Monday, 12 May 2014 07:45 AM Current | Bio | Archive

Anything that has both the government and Wall Street pushing it on consumers should immediately send up red flags.

Tesla Motors is a perfect example of this.

I was thinking of this recently when reading an article in one of the law journals about a lawsuit by a buyer claiming the Tesla was a lemon.

Apparently, there are a number of lawsuits or threatened lawsuits that do not get much publicity because the settlement terms are required by Tesla Motors to be confidential.

This, however, highlights an even bigger problem.

Tesla is pushing its political buttons in a number of states trying to sell directly to consumers. Then, like such consumer goodies as computers, books and underwear, they could be featured on Amazon.com.

But Tesla is a different kind of consumer product. Automobiles need local servicing.
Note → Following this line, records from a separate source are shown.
(* ===== verification/Mips32.v ===== *)
(** * Instruction encoding (src/mips32.h, src/mips32.c)

    Opcodes, function codes, the field-extraction macros, the exception codes
    and the mnemonic tables. *)

From S2P Require Import Prelude.
From coqutil Require Import Z.bitblast.

(** ** Opcodes, function codes and special encodings *)

Definition OPCODE_R : Z := 0x0.
Definition OPCODE_J : Z := 0x2.
Definition OPCODE_JAL : Z := 0x3.
Definition OPCODE_BEQ : Z := 0x4.
Definition OPCODE_BNE : Z := 0x5.
Definition OPCODE_ADDI : Z := 0x8.
Definition OPCODE_ADDIU : Z := 0x9.
Definition OPCODE_SLTI : Z := 0xa.
Definition OPCODE_SLTIU : Z := 0xb.
Definition OPCODE_ANDI : Z := 0xc.
Definition OPCODE_ORI : Z := 0xd.
Definition OPCODE_LUI : Z := 0xf.
Definition OPCODE_LWL : Z := 0x22.
Definition OPCODE_LW : Z := 0x23.
Definition OPCODE_LBU : Z := 0x24.
Definition OPCODE_LHU : Z := 0x25.
Definition OPCODE_LWR : Z := 0x26.
Definition OPCODE_LL : Z := 0x30.
Definition OPCODE_SW : Z := 0x2b.
Definition OPCODE_SB : Z := 0x28.
Definition OPCODE_SC : Z := 0x38.
Definition OPCODE_SH : Z := 0x29.
Definition OPCODE_SWR : Z := 0x2a.
Definition OPCODE_SWL : Z := 0x2e.
Definition OPCODE_CP0 : Z := 0x10.
Definition FUNCT_JR : Z := 0x8.
Definition FUNCT_SYSCALL : Z := 0xc.
Definition FUNCT_ADD : Z := 0x20.
Definition FUNCT_ADDU : Z := 0x21.
Definition FUNCT_SUB : Z := 0x22.
Definition FUNCT_SUBU : Z := 0x23.
Definition FUNCT_AND : Z := 0x24.
Definition FUNCT_OR : Z := 0x25.
Definition FUNCT_NOR : Z := 0x27.
Definition FUNCT_SLT : Z := 0x2a.
Definition FUNCT_SLTU : Z := 0x2b.
Definition FUNCT_SLL : Z := 0x0.
Definition FUNCT_SRL : Z := 0x2.
Definition CP0_MFC0 : Z := 0x0.
Definition CP0_MTC0 : Z := 0x4.
Definition INSTRUCTION_ERET : Z := 0x42000018.

(** ** Field extraction

    Least-significant bit masks [LS_nB] and the [GET_x] macros, on a [uint32_t]
    instruction word. *)

Definition LS_5B : Z := Z.shiftl 1 5 - 1.
Definition LS_6B : Z := Z.shiftl 1 6 - 1.
Definition LS_16B : Z := Z.shiftl 1 16 - 1.
Definition LS_26B : Z := Z.shiftl 1 26 - 1.

Definition GET_OPCODE (inst : Z) : Z := Z.shiftr inst 26.
Definition GET_RS (inst : Z) : Z := Z.land (Z.shiftr inst 21) LS_5B.
Definition GET_RT (inst : Z) : Z := Z.land (Z.shiftr inst 16) LS_5B.
Definition GET_RD (inst : Z) : Z := Z.land (Z.shiftr inst 11) LS_5B.
Definition GET_SHAMT (inst : Z) : Z := Z.land (Z.shiftr inst 6) LS_5B.
Definition GET_FUNCT (inst : Z) : Z := Z.land inst LS_6B.
Definition GET_IMM (inst : Z) : Z := Z.land inst LS_16B.
Definition GET_ADDRESS (inst : Z) : Z := Z.land inst LS_26B.

(** [(int32_t)(int16_t)value] *)
Definition SIGN_EXTEND (value : Z) : Z := s16 value.
Definition ZERO_EXTEND_MASK : Z := 0x0000FFFF.

(** ** Exception codes *)

Inductive exception_t :=
  | EXC_None
  | EXC_Interrupt
  | EXC_AddressErrorLoad
  | EXC_AddressErrorStore
  | EXC_BusErrorInstructionFetch
  | EXC_BusErrorLoadStore
  | EXC_Syscall
  | EXC_Breakpoint
  | EXC_Reserved
  | EXC_CpUnavailable
  | EXC_ArithmeticOverflow
  | EXC_Trap
  | EXC_FloatingPoint.

#[export] Instance exception_t_eq_dec : EqDecision exception_t.
Proof. solve_decision. Defined.

(** ** Mnemonic tables (without their terminating null pointers) *)

Definition op_codes : list string := [
  "SPECIAL"; "REGIMM"; "J"; "JAL"; "BEQ"; "BNE"; "BLEZ"; "BGTZ"; "ADDI"; "ADDIU";
  "SLTI"; "SLTIU"; "ANDI"; "ORI"; "XORI"; "LUI"; "COP0"; "COP1"; "COP2"; "COP3";
  "BEQL"; "BNEL"; "BLEZL"; "BGTZL"; "Invalid instruction"; "Invalid instruction";
  "Invalid instruction"; "Invalid instruction"; "SPECIAL2"; "Invalid instruction";
  "Invalid instruction"; "Invalid instruction"; "LB"; "LH"; "LWL"; "LW"; "LBU";
  "LHU"; "LWR"; "Invalid instruction"; "SB"; "SH"; "SWL"; "SW";
  "Invalid instruction"; "Invalid instruction"; "SWR"; "CACHE"; "LL"; "LWC1";
  "LWC2"; "PREF"; "Invalid instruction"; "LDC1"; "LDC2"; "Invalid instruction";
  "SC"; "SWC1"; "SWC2"; "Invalid instruction"; "Invalid instruction"; "SDC1";
  "SDC2"; "Invalid instruction"]%string.

Definition funct_codes : list string := [
  "SLL"; "MOVC1"; "SRL"; "SRA"; "SLLV"; "Invalid function"; "SRLV"; "SRAV"; "JR";
  "JALR"; "MOVZ"; "MOVN"; "SYSCALL"; "BREAK"; "Invalid function"; "SYNC"; "MFHI";
  "MTHI"; "MFLO"; "MTLO"; "Invalid function"; "Invalid function";
  "Invalid function"; "Invalid function"; "MULT"; "MULTU"; "DIV"; "DIVU";
  "Invalid function"; "Invalid function"; "Invalid function"; "Invalid function";
  "ADD"; "ADDU"; "SUB"; "SUBU"; "AND"; "OR"; "XOR"; "NOR"; "Invalid function";
  "Invalid function"; "SLT"; "SLTU"; "Invalid function"; "Invalid function";
  "Invalid function"; "Invalid function"; "TGE"; "TGEU"; "TLT"; "TLTU"; "TEQ";
  "Invalid function"; "TNE"; "Invalid function"; "Invalid function";
  "Invalid function"; "Invalid function"; "Invalid function"; "Invalid function";
  "Invalid function"; "Invalid function"; "Invalid function"]%string.

Definition cp0_codes : list string := [
  "MFC0"; "UNKNOWN"; "UNKNOWN"; "UNKNOWN"; "MTC0"]%string.

(** ** Instruction formats (the unions of src/cpu.h)

    The bit-field structs of the three formats and the word ([raw]) each denotes:
    bit-fields are allocated from the least significant bit, as gcc does on the
    little-endian hosts the simulator is built for. *)

Record instr_r_t := InstrR {
  r_funct : Z; r_shamt : Z; r_rd : Z; r_rt : Z; r_rs : Z; r_opcode : Z }.
Record instr_i_t := InstrI { i_immediate : Z; i_rt : Z; i_rs : Z; i_opcode : Z }.
Record instr_j_t := InstrJ { j_address : Z; j_opcode : Z }.

Definition instr_r_raw (r : instr_r_t) : Z :=
  Z.lor (Z.shiftl (r_opcode r) 26) (Z.lor (Z.shiftl (r_rs r) 21)
    (Z.lor (Z.shiftl (r_rt r) 16) (Z.lor (Z.shiftl (r_rd r) 11)
      (Z.lor (Z.shiftl (r_shamt r) 6) (r_funct r))))).
Definition instr_i_raw (r : instr_i_t) : Z :=
  Z.lor (Z.shiftl (i_opcode r) 26) (Z.lor (Z.shiftl (i_rs r) 21)
    (Z.lor (Z.shiftl (i_rt r) 16) (i_immediate r))).
Definition instr_j_raw (r : instr_j_t) : Z :=
  Z.lor (Z.shiftl (j_opcode r) 26) (j_address r).

(** Every field within its declared width. *)
Definition instr_r_wf (r : instr_r_t) : Prop :=
  0 <= r_funct r < 2 ^ 6 ∧ 0 <= r_shamt r < 2 ^ 5 ∧ 0 <= r_rd r < 2 ^ 5 ∧
  0 <= r_rt r < 2 ^ 5 ∧ 0 <= r_rs r < 2 ^ 5 ∧ 0 <= r_opcode r < 2 ^ 6.
Definition instr_i_wf (r : instr_i_t) : Prop :=
  0 <= i_immediate r < 2 ^ 16 ∧ 0 <= i_rt r < 2 ^ 5 ∧ 0 <= i_rs r < 2 ^ 5 ∧
  0 <= i_opcode r < 2 ^ 6.
Definition instr_j_wf (r : instr_j_t) : Prop :=
  0 <= j_address r < 2 ^ 26 ∧ 0 <= j_opcode r < 2 ^ 6.

(** The struct of a format that an instruction word is read as, through the [GET_x]
    macros. *)
Definition decode_r (inst : Z) : instr_r_t :=
  InstrR (GET_FUNCT inst) (GET_SHAMT inst) (GET_RD inst) (GET_RT inst) (GET_RS inst)
    (GET_OPCODE inst).
Definition decode_i (inst : Z) : instr_i_t :=
  InstrI (GET_IMM inst) (GET_RT inst) (GET_RS inst) (GET_OPCODE inst).
Definition decode_j (inst : Z) : instr_j_t :=
  InstrJ (GET_ADDRESS inst) (GET_OPCODE inst).

(** ** Lemmas *)

(** The masks as powers of two, and the fields as quotients and remainders. *)
Lemma field_arith inst k n :
  0 <= k → 0 <= n →
  Z.land (Z.shiftr inst k) (Z.shiftl 1 n - 1) = (inst / 2 ^ k) mod 2 ^ n.
Proof.
  intros. rewrite Z.shiftl_1_l, land_mask_mod, Z.shiftr_div_pow2 by lia. done.
Qed.

Section Fields.
Context (inst : Z).

Lemma GET_RS_range : 0 <= GET_RS inst < 32.
Proof. unfold GET_RS, LS_5B. rewrite field_arith by lia. apply Z.mod_pos_bound. lia. Qed.
Lemma GET_RT_range : 0 <= GET_RT inst < 32.
Proof. unfold GET_RT, LS_5B. rewrite field_arith by lia. apply Z.mod_pos_bound. lia. Qed.
Lemma GET_RD_range : 0 <= GET_RD inst < 32.
Proof. unfold GET_RD, LS_5B. rewrite field_arith by lia. apply Z.mod_pos_bound. lia. Qed.
Lemma GET_SHAMT_range : 0 <= GET_SHAMT inst < 32.
Proof. unfold GET_SHAMT, LS_5B. rewrite field_arith by lia. apply Z.mod_pos_bound. lia. Qed.
Lemma GET_FUNCT_range : 0 <= GET_FUNCT inst < 64.
Proof. unfold GET_FUNCT, LS_6B. rewrite Z.shiftl_1_l. apply (land_mask_range 6). lia. Qed.
Lemma GET_IMM_range : 0 <= GET_IMM inst < 65536.
Proof. unfold GET_IMM, LS_16B. rewrite Z.shiftl_1_l. apply (land_mask_range 16). lia. Qed.
Lemma GET_ADDRESS_range : 0 <= GET_ADDRESS inst < 67108864.
Proof. unfold GET_ADDRESS, LS_26B. rewrite Z.shiftl_1_l. apply (land_mask_range 26). lia. Qed.
Lemma GET_OPCODE_range : u32 inst → 0 <= GET_OPCODE inst < 64.
Proof. unfold u32, GET_OPCODE. intros. rewrite Z.shiftr_div_pow2 by lia.
  Z.div_mod_to_equations. lia. Qed.

Lemma SIGN_EXTEND_range : - 2 ^ 15 <= SIGN_EXTEND inst < 2 ^ 15.
Proof. unfold SIGN_EXTEND, s16. pose proof (Z.mod_pos_bound (inst + 2 ^ 15) (2 ^ 16)). lia. Qed.
End Fields.

(** The formats as positional notation. *)
Lemma instr_r_raw_arith r :
  instr_r_wf r →
  instr_r_raw r = r_opcode r * 2 ^ 26 + (r_rs r * 2 ^ 21 + (r_rt r * 2 ^ 16 +
    (r_rd r * 2 ^ 11 + (r_shamt r * 2 ^ 6 + r_funct r)))).
Proof.
  unfold instr_r_wf, instr_r_raw. intros. rewrite !(lor_shiftl_add 6) by lia.
  rewrite (lor_shiftl_add 11), (lor_shiftl_add 16), (lor_shiftl_add 21), (lor_shiftl_add 26) by lia.
  done.
Qed.

Lemma instr_i_raw_arith r :
  instr_i_wf r →
  instr_i_raw r = i_opcode r * 2 ^ 26 + (i_rs r * 2 ^ 21 + (i_rt r * 2 ^ 16 + i_immediate r)).
Proof.
  unfold instr_i_wf, instr_i_raw. intros.
  by rewrite (lor_shiftl_add 16), (lor_shiftl_add 21), (lor_shiftl_add 26) by lia.
Qed.

Lemma instr_j_raw_arith r :
  instr_j_wf r → instr_j_raw r = j_opcode r * 2 ^ 26 + j_address r.
Proof. unfold instr_j_wf, instr_j_raw. intros. by rewrite (lor_shiftl_add 26) by lia. Qed.

(** Unfolds the field macros to quotients and remainders. *)
Ltac fields_arith :=
  unfold GET_OPCODE, GET_RS, GET_RT, GET_RD, GET_SHAMT, GET_FUNCT, GET_IMM, GET_ADDRESS,
    LS_5B, LS_6B, LS_16B, LS_26B;
  rewrite ?field_arith, ?Z.shiftl_1_l, ?land_mask_mod, ?Z.shiftr_div_pow2 by lia;
  Z.div_mod_to_equations; lia.

Lemma decode_r_raw r : instr_r_wf r → decode_r (instr_r_raw r) = r.
Proof.
  intros Hr. unfold decode_r. rewrite instr_r_raw_arith by done.
  destruct r; unfold instr_r_wf in *; cbn in *. f_equal; fields_arith.
Qed.

Lemma decode_i_raw r : instr_i_wf r → decode_i (instr_i_raw r) = r.
Proof.
  intros Hr. unfold decode_i. rewrite instr_i_raw_arith by done.
  destruct r; unfold instr_i_wf in *; cbn in *. f_equal; fields_arith.
Qed.

Lemma decode_j_raw r : instr_j_wf r → decode_j (instr_j_raw r) = r.
Proof.
  intros Hr. unfold decode_j. rewrite instr_j_raw_arith by done.
  destruct r; unfold instr_j_wf in *; cbn in *. f_equal; fields_arith.
Qed.

(** A word is determined by its fields, in each format. *)
Lemma decode_r_wf inst : u32 inst → instr_r_wf (decode_r inst).
Proof.
  intros. unfold instr_r_wf; cbn.
  pose proof (GET_FUNCT_range inst); pose proof (GET_SHAMT_range inst);
    pose proof (GET_RD_range inst); pose proof (GET_RT_range inst);
    pose proof (GET_RS_range inst); pose proof (GET_OPCODE_range inst). auto 10.
Qed.

Lemma decode_i_wf inst : u32 inst → instr_i_wf (decode_i inst).
Proof.
  intros. unfold instr_i_wf; cbn.
  pose proof (GET_IMM_range inst); pose proof (GET_RT_range inst);
    pose proof (GET_RS_range inst); pose proof (GET_OPCODE_range inst). auto.
Qed.

Lemma decode_j_wf inst : u32 inst → instr_j_wf (decode_j inst).
Proof.
  intros. unfold instr_j_wf; cbn.
  pose proof (GET_ADDRESS_range inst); pose proof (GET_OPCODE_range inst). auto.
Qed.

Lemma raw_decode_r inst : u32 inst → instr_r_raw (decode_r inst) = inst.
Proof.
  intros. rewrite instr_r_raw_arith by by apply decode_r_wf. cbn. fields_arith.
Qed.

Lemma raw_decode_i inst : u32 inst → instr_i_raw (decode_i inst) = inst.
Proof.
  intros. rewrite instr_i_raw_arith by by apply decode_i_wf. cbn. fields_arith.
Qed.

Lemma raw_decode_j inst : u32 inst → instr_j_raw (decode_j inst) = inst.
Proof.
  intros. rewrite instr_j_raw_arith by by apply decode_j_wf. cbn. fields_arith.
Qed.

#[export] Hint Resolve GET_RS_range GET_RT_range GET_RD_range GET_SHAMT_range
  GET_FUNCT_range GET_IMM_range GET_ADDRESS_range GET_OPCODE_range : mach.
Electric-powered cars require highly trained technicians to deal with such complex mechanisms.

Shortsighted politicians (is that being redundant?) in Washington are considering giving Tesla a special exemption allowing Tesla to sell directly.

Tesla wants to make direct-to-consumer sales because it can take the manufacturer's profit and the dealership profit without providing local service or any other benefits to the buyer.

There are an estimated 17,600 dealers of new cars and trucks in the United States. Consumers get the benefit of being able to comparison shop at multiple dealer franchises and have the dealers be their advocates to manufacturers on a wide variety of issues such as warranties.

There is nothing like fierce price competition for getting consumers the biggest bang for their buck.

Auto sales represent approximately 15 percent of the retail marketplace, representing millions of local jobs and paying billions of dollars in state and local taxes. In many cities, towns and villages they are the major source of both tax revenue and for contributions supporting local civic and charitable causes.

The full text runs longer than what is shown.